PROVIDED MATERIAL:
(** The outputs of a list of contents are in place and durable. *)
Definition staged_contents (cs : list bytes) (d : Staged) : Prop :=
  forall i b, cs !! i = Some b -> has (output_path i) (mkFile b true) d.

Lemma stage_outputs_within mode index sources outputs stats :
  keeps_rel (within key t) (stage_outputs pid fate workspace key t mode index sources outputs stats).
Proof.
  revert index outputs stats. induction sources as [|s sources IH]; intros; cbn [stage_outputs].
  - apply keeps_ret. typeclasses eauto.
  - apply keeps_bind; [typeclasses eauto| |intros [o r]; apply IH].
    eapply keeps_mono, stage_output_touches. intros d d'. apply touches_within.
Qed.
Lemma stage_outputs_ok mode sources cs0 stats w outputs stats' w' :
  Z.of_nat (length cs0 + length sources) <= 2 ^ 64 ->
  stage_outputs pid fate workspace key t mode (length cs0) sources (rows cs0) stats w = (inr (outputs, stats'), w') ->
  staged_contents cs0 (w_disk w) ->
  exists cs, mapM source_content sources = Some cs /\ outputs = rows (cs0 ++ cs) /\ staged_contents (cs0 ++ cs) (w_disk w').
Proof.
  revert cs0 stats w. induction sources as [|s sources IH]; intros cs0 stats w Hlen H Hcs; cbn [stage_outputs] in H.
  { unfold mret, SE_ret in H. injection H as <- <- <-. exists []. by rewrite app_nil_r. }
  apply se_bind_inr_inv in H as ([o r] & w1 & H1 & H). pose proof H1 as Ht%(f_equal snd).
  apply stage_output_ok in H1 as (b & Hb & -> & Hhas). simpl in Hlen.
  replace (S (length cs0)) with (length (cs0 ++ [b])) in H by (rewrite length_app; simpl; lia).
  replace (rows cs0 ++ [row_of (length cs0) b]) with (rows (cs0 ++ [b])) in H
    by (unfold rows; rewrite imap_app; simpl; by rewrite Nat.add_0_r).
  apply IH in H as (cs & Hm & -> & Hst).
  - exists (b :: cs). simpl. rewrite Hb, Hm. simpl. rewrite <- app_assoc in *. done.
  - rewrite length_app. simpl. lia.
  - intros i b' Hi. destruct (decide (i = length cs0)) as [->|Hne].
    + rewrite lookup_app_r in Hi by done. rewrite Nat.sub_diag in Hi. by injection Hi as <-.
    + assert (cs0 !! i = Some b') as Hi'.
      { pose proof (lookup_lt_Some _ _ _ Hi) as Hl. rewrite length_app in Hl. simpl in Hl. by rewrite lookup_app_l in Hi by lia. }
      pose proof (lookup_lt_Some _ _ _ Hi') as Hl.
      pose proof (stage_output_touches mode (length cs0) s w) as Hk. unfold result_disk in Hk. rewrite Ht in Hk. simpl in Hk.
      eapply has_touches; [exact Hk| |by apply Hcs]. intros [E|E]; [|done]. apply output_path_inj in E; lia.
Qed.
End Staging.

WHAT IS NEEDED:
Lines before the one containing "replace (rows cs0" are not wanted; please set down that line and every line after it through the end of the material, exactly.

OUTPUT FOR THIS EXERCISE:
  replace (rows cs0 ++ [row_of (length cs0) b]) with (rows (cs0 ++ [b])) in H
    by (unfold rows; rewrite imap_app; simpl; by rewrite Nat.add_0_r).
  apply IH in H as (cs & Hm & -> & Hst).
  - exists (b :: cs). simpl. rewrite Hb, Hm. simpl. rewrite <- app_assoc in *. done.
  - rewrite length_app. simpl. lia.
  - intros i b' Hi. destruct (decide (i = length cs0)) as [->|Hne].
    + rewrite lookup_app_r in Hi by done. rewrite Nat.sub_diag in Hi. by injection Hi as <-.
    + assert (cs0 !! i = Some b') as Hi'.
      { pose proof (lookup_lt_Some _ _ _ Hi) as Hl. rewrite length_app in Hl. simpl in Hl. by rewrite lookup_app_l in Hi by lia. }
      pose proof (lookup_lt_Some _ _ _ Hi') as Hl.
      pose proof (stage_output_touches mode (length cs0) s w) as Hk. unfold result_disk in Hk. rewrite Ht in Hk. simpl in Hk.
      eapply has_touches; [exact Hk| |by apply Hcs]. intros [E|E]; [|done]. apply output_path_inj in E; lia.
Qed.
End Staging.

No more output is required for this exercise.